To enable the closing of this agreement, IRI will need to restructure.
IRI Separation Technologies entered a letter of intent with Japan-based PharmaFoods International (PFI) to produce antibodies for the helicobacter pylori bacteria and to jointly develop and market an avian influenza antibody in an effort to expand their Asian market. The letter of intent also signs on Sceti K.K. to distribute IRI products in Japan.
For IRI to perform the terms of the Japanese agreement, it is currently negotiating with creditors to restructure existing debt and effect a sale of certain egg-breaking assets, not required in the antibody extraction process, for cash and other considerations.
PFI is offering to supply IRI with its H. Pylori vaccine, from which the Canadian company will produce a 50% pure antibody. PFI believes the IRI product will have a higher assay than is currently available. Currently prescribed antibiotics for the bacteria have a 15% failure rate and may lead to reinfection, says IRI. The firm expects to have a product on the Asian market this year.

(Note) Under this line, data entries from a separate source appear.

(** C8. "Seen" wins the race with the grace. Once a look at the chat (on this tab's screen or on
    another console) is recorded while its turn waits, then whatever happens in between, when
    that grace runs out nothing is announced as new and no unread or failed mark is left: every
    turn it reports was viewed, and an entry it changes is a question marked as looked at. *)
Theorem seen_during_grace_leaves_no_mark t ops scope h w h1 (t1 := run_ops ops t)
    (t2 := graceElapsed (ps_timer h) t1) :
  tab_wf t → t_pending t !! scope = Some h → ps_seen h = Some w →
  t_pending t1 !! scope = Some h1 → ps_timer h1 = ps_timer h →
  (∃ new, t_events t2 = t_events t1 ++ new ∧
     Forall (λ e, match e with EvSettled s => st_viewed s = true | _ => True end) new) ∧
  (∀ e, find_entry scope t2 = Some e →
     find_entry scope t1 = Some e ∨ (a_status e = NeedsInput ∧ a_seen e = Some true)).
Proof.
  intros Hwf Hh Hw Hh1 Hid. pose proof (run_ops_wf ops t Hwf) as Hwf1. fold t1 in Hwf1.
  destruct (run_ops_step ops t Hwf) as [Hev _]. fold t1 in Hev.
  pose proof (wf_pending t Hwf) as Hp. rewrite map_Forall_lookup in Hp.
  destruct (Hp _ _ Hh) as (job0 & Hj0 & _). pose proof (wf_fresh t Hwf) as Hfr.
  rewrite map_Forall_lookup in Hfr. destruct (Hfr _ _ Hj0) as [Hlt _].
  destruct (ev_pending _ _ Hev scope h1 Hh1) as (h' & Hh' & _ & _ & Hseen); [by rewrite Hid|].
  simplify_eq. destruct Hseen as [w1 Hw1]; [by eexists|].
  pose proof (wf_pending t1 Hwf1) as Hp1. rewrite map_Forall_lookup in Hp1.
  destruct (Hp1 _ _ Hh1) as (job & Hj & Hs). unfold t2. rewrite <-Hid.
  destruct (running_cases t1 scope) as [(c & Hc & Hrun)|Hno].
  - rewrite (grace_finishes t1 scope h1 job c) by done. set (t1' := with_pending t1 _ _ _).
    pose proof (find_in_Some _ _ _ Hc) as [_ Hsc].
    destruct (finish_spec c (gt_outcome job) (gt_local job) (gt_options job) (ps_seen h1) t1')
      as [Hf He]; [by rewrite Hsc|].
    assert (outcome_seen t1' c (gt_options job) (ps_seen h1) = true) as Hv.
    { unfold outcome_seen, on_screen. rewrite Hw1. destruct w1; [done|].
      rewrite (bool_decide_eq_true_2 (Some Elsewhere = Some Elsewhere)) by done.
      by rewrite !orb_true_r. }
    rewrite Hv in Hf. split.
    + eexists. split; [exact He|]. unfold finish_events. apply Forall_app. split.
      * case_match; [|done]. apply Forall_forall. intros e He'%list_elem_of_omap.
        destruct He' as (id & _ & Hid'). destruct id as [i|]; [|done].
        destruct (String.eqb i ""); [done|]. by simplify_eq.
      * by rewrite Hv, Forall_singleton.
    + intros e. rewrite Hf, Hsc, decide_True by done. intros (st & Hst & ->)%fmap_Some. right.
      cbn. unfold finish_status in Hst. destruct (op_unreachable _); [done|].
      destruct (gt_outcome job); naive_solver.
  - rewrite (grace_drops t1 scope h1 job) by done. split.
    + exists []. split; [by rewrite app_nil_r|constructor].
    + intros e He. left. exact He.
Qed.

(** The example, looked at on another console while it waits; then other calls. *)
Definition demo_seen : Tab := markChatActivitySeen "conv:1" true true demo_waiting.

Lemma seen_during_grace_leaves_no_mark_witness :
  ∃ new, t_events (graceElapsed 0 (run_ops [OpView "conv:2"; OpBrand false] demo_seen)) =
         t_events (run_ops [OpView "conv:2"; OpBrand false] demo_seen) ++ new ∧
         Forall (λ e, match e with EvSettled s => st_viewed s = true | _ => True end) new.
Proof.
  refine (proj1 (seen_during_grace_leaves_no_mark demo_seen [OpView "conv:2"; OpBrand false] "conv:1"
    (mkPending (Some "t1") (Some Elsewhere) 0) Elsewhere (mkPending (Some "t1") (Some Elsewhere) 0)
    _ eq_refl eq_refl eq_refl eq_refl)).
  apply seen_wf, demo_waiting_wf.
Defined.

(** ** Counting and echoes *)

(** A turn is never announced twice: over any history of a tab, at most one settled event
    is sent per call that settles a turn, however graces, looks, drops, renames and other tabs'
    messages interleave; a settle still waiting out its grace keeps its event in reserve. *)
Theorem settled_at_most_once brand ops :
  (settled_count (t_events (run_ops ops (initial brand))) + size (t_pending (run_ops ops (initial brand)))
   ≤ total_settle_calls ops)%nat.
Proof.
  destruct (run_ops_step ops (initial brand) (initial_wf brand)) as [_ Hw].
  assert (weight (initial brand) = 0%nat) as H0 by (unfold weight; cbn; by rewrite map_size_empty).
  rewrite H0 in Hw. exact Hw.
Qed.

Lemma send_false m t : send m false t = t.
Proof. done. Qed.

Lemma cancel_outbox scope t : t_outbox (cancelPending scope t) = t_outbox t.
Proof. by destruct (cancel_eq scope t) as [ts ->]. Qed.

Lemma put_outbox e t : t_outbox (putChatActivity e false t) = t_outbox t.
Proof.
  unfold putChatActivity. destruct (_ && _); [done|]. rewrite send_false. cbn.
  destruct (t_pending t !! a_scope e); [|done]. destruct (decide _); [done|apply cancel_outbox].
Qed.

Lemma drop_outbox scope t : t_outbox (dropChatActivity scope false t) = t_outbox t.
Proof.
  unfold dropChatActivity. destruct (find_entry _ _); [|apply cancel_outbox].
  rewrite send_false. cbn. apply cancel_outbox.
Qed.

Lemma finish_outbox c o opts seen t : t_outbox (finishSettle c o false opts seen t) = t_outbox t.
Proof.
  unfold finishSettle. set (b := _ && bool_decide (o ≠ OStopped)). clearbody b.
  set (st := finish_status _ _ _). clearbody st. cbn [emit t_outbox].
  assert (∀ t', t_outbox (if b then showChatTurns [a_turnId c] t' else t') = t_outbox t') as ->.
  { intros t'. destruct b; [by rewrite show_eq|done]. }
  destruct st; [apply put_outbox|apply drop_outbox].
Qed.

Lemma seen_outbox scope t : t_outbox (markChatActivitySeen scope false false t) = t_outbox t.
Proof.
  unfold markChatActivitySeen. destruct (find_entry scope t) as [c|]; [|done].
  destruct (default false (a_seen c)); [done|]. destruct (a_status c); [|done..].
  destruct (t_pending t !! scope); [|done]. by destruct (decide _).
Qed.

(** What a tab hears from another it never sends on: applying any message leaves this tab's
    outgoing messages as they were, so two tabs cannot keep answering each other. A message
    about a chat this tab streams itself changes nothing of it. *)
Theorem peer_messages_not_echoed m t :
  t_outbox (applyChatActivityMessage m t) = t_outbox t ∧
  (∀ a b, m = MPut a → find_entry (a_scope a) t = Some b → a_source b = Local_ →
     applyChatActivityMessage m t = t).
Proof.
  split.
  - destruct m as [a|s|s|]; cbn [applyChatActivityMessage];
      [|apply drop_outbox|apply seen_outbox|].
    + destruct (find_entry (a_scope a) t) as [b|]; [|apply put_outbox].
      destruct (decide _); [done|]. case_match; [|apply put_outbox].
      unfold settleChatActivity. destruct (find_entry _ _); [|done]. cbv zeta.
      cbn [andb]. rewrite Z.ltb_irrefl. cbn [andb]. rewrite finish_outbox, cancel_outbox. done.
    + unfold clearChatActivity. rewrite send_false. cbn. by case_match.
  - intros a b -> Hb Hl. cbn. rewrite Hb. by rewrite decide_True.
Qed.

Lemma peer_messages_not_echoed_witness :
  applyChatActivityMessage (MPut (demo_turn "conv:2" "t9" Unread Local_))
    (putChatActivity (demo_turn "conv:2" "t2" Running Local_) true demo_tab) =
  putChatActivity (demo_turn "conv:2" "t2" Running Local_) true demo_tab.
Proof.
  apply (proj2 (peer_messages_not_echoed (MPut (demo_turn "conv:2" "t9" Unread Local_))
    (putChatActivity (demo_turn "conv:2" "t2" Running Local_) true demo_tab))
    (demo_turn "conv:2" "t9" Unread Local_) (demo_turn "conv:2" "t2" Running Local_));
    reflexivity.
Defined.

(** ** Summaries *)
Lemma join_empty l : join_strings "; " l = "" → Forall (λ s, s ≠ "") l → l = [].
Proof.
  destruct l as [|s [|s' l]]; [done|..]; intros Hj [Hs _]%Forall_cons; [done|].
  simpl in Hj. destruct s; [done|discriminate].
Qed.

Lemma phrase_part_Some news row :
  is_Some (phrase_part news row) ↔ ∃ e, e ∈ news ∧ a_status e = row.1.1.
Proof.
  destruct row as [[kind one] several]. unfold phrase_part. cbn [fst].
  assert ((∃ e, e ∈ news ∧ a_status e = kind) ↔ ∃ e, e ∈ filter (λ e, a_status e = kind) news) as ->.
  { by setoid_rewrite list_elem_of_filter; naive_solver. }
  destruct (filter _ news) as [|e [|e' l]].
  - split; [by intros [??]|]. by intros [e ?%elem_of_nil].
  - split; [exists e; left|by eexists].
  - split; [exists e; left|by eexists].
Qed.

(** The status of a summary: the first of [PHRASES] that some news entry has. *)
Definition most_important (news : list ChatActivity) (s : ChatActivityStatus) : Prop :=
  ∃ before after one several, PHRASES = before ++ (s, one, several) :: after ∧
    (∃ e, e ∈ news ∧ a_status e = s) ∧
    Forall (λ row, ∀ e, e ∈ news → a_status e ≠ row.1.1) before.

Lemma head_omap_Some {A B} (f : A → option B) l b :
  head (omap f l) = Some b →
  ∃ before a after, l = before ++ a :: after ∧ f a = Some b ∧ Forall (λ a, f a = None) before.
Proof.
  induction l as [|a l IH]; [done|]. simpl. destruct (f a) as [b'|] eqn:Ha; simpl.
  - intros [= ->]. exists [], a, l. split_and!; [done|done|constructor].
  - intros (before & a' & after & -> & Ha' & Hb)%IH. exists (a :: before), a', after.
    split_and!; [done|done|]. by constructor.
Qed.

Lemma most_important_status es label s :
  su_status (describeChatActivity es label) = Some s → most_important (List.filter isNews es) s.
Proof.
  intros (before & row & after & Heq & Hrow & Hb)%head_omap_Some. cbv beta in *.
  apply fmap_Some in Hrow as (part & Hpart & ->). destruct row as [[kind one] several].
  exists before, after, one, several. split_and!; [done| |].
  - by apply (phrase_part_Some _ (kind, one, several)); rewrite Hpart; eexists.
  - eapply Forall_impl; [exact Hb|]. intros row' Hn e He Hs. cbn in Hn.
    destruct (phrase_part _ row') eqn:E; [done|].
    assert (is_Some (phrase_part (List.filter isNews es) row')) as [? ?] by (apply phrase_part_Some; eauto).
    congruence.
Qed.

Lemma head_None {A} (l : list A) : head l = None ↔ l = [].
Proof. by destruct l. Qed.

(** Whenever there is a glyph there is text, and the other way round. *)
Lemma glyph_iff_text es label :
  (su_status (describeChatActivity es label) = None ↔ su_text (describeChatActivity es label) = "") ∧
  (su_text (describeChatActivity es label) = "" ↔ Forall (λ e, isNews e = false) es).
Proof.
  unfold describeChatActivity; cbn [su_status su_text]. set (news := List.filter isNews es).
  assert (omap (phrase_part news) PHRASES = [] ↔ news = []) as Hp.
  { rewrite omap_nil. split.
    - intros Hall. destruct news as [|e news']; [done|exfalso].
      assert (∃ row, row ∈ PHRASES ∧ row.1.1 = a_status e) as (row & Hrow & Hst).
      { assert (∃ k row, PHRASES !! k = Some row ∧ row.1.1 = a_status e) as (k & row & Hk & Hst).
        { destruct (a_status e); [exists 0%nat|exists 1%nat|exists 3%nat|exists 2%nat];
            eexists; split; reflexivity. }
        exists row. split; [by eapply list_elem_of_lookup_2|done]. }
      rewrite Forall_forall in Hall. specialize (Hall row Hrow).
      assert (is_Some (phrase_part (e :: news') row)) as [? ?];
        [|congruence]. apply phrase_part_Some. exists e. split; [left|done].
    - intros ->. by repeat constructor. }
  assert ((match omap (phrase_part news) PHRASES with
           | [] => "" | _ :: _ => label +:+ ": " +:+ join_strings "; " (omap (phrase_part news) PHRASES) end) = ""
          ↔ omap (phrase_part news) PHRASES = []) as Ht.
  { destruct (omap (phrase_part news) PHRASES); [done|]. split; [|done].
    destruct label; done. }
  assert (news = [] ↔ Forall (λ e, isNews e = false) es) as Hn.
  { unfold news. clear. induction es as [|e es IH]; [done|]. rewrite Forall_cons. simpl.
    destruct (isNews e); [naive_solver|]. rewrite IH. naive_solver. }
  rewrite Ht, Hp, head_None, omap_nil. split; [|done]. rewrite <-Hp, omap_nil.
  f_equiv. intros row. by destruct (phrase_part news row).
Qed.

The Canadian-Japanese venture will also jointly develop and market avian influenza antibodies, with IRI securing the required eggs from H5N2 vaccinated chickens. PFI proposed a delivery system for the antibodies that will forgo prolonged clinical trials.
As part of IRI’s restructuring, David Mason will step down as director but will continue as the COO. IRI is also negotiating the cancelation of all options to company employees and contractors.
A lawsuit relating to the supply of $150,000 shell eggs to the egg-breaking facility over the four-week period prior to the closure of the facility has been issued against a subsidiary of IRI, which the company anticipates will be resolved during the restructuring.
Additionally, IRI is considering two proposals covering the takeover of the sales and marketing operations.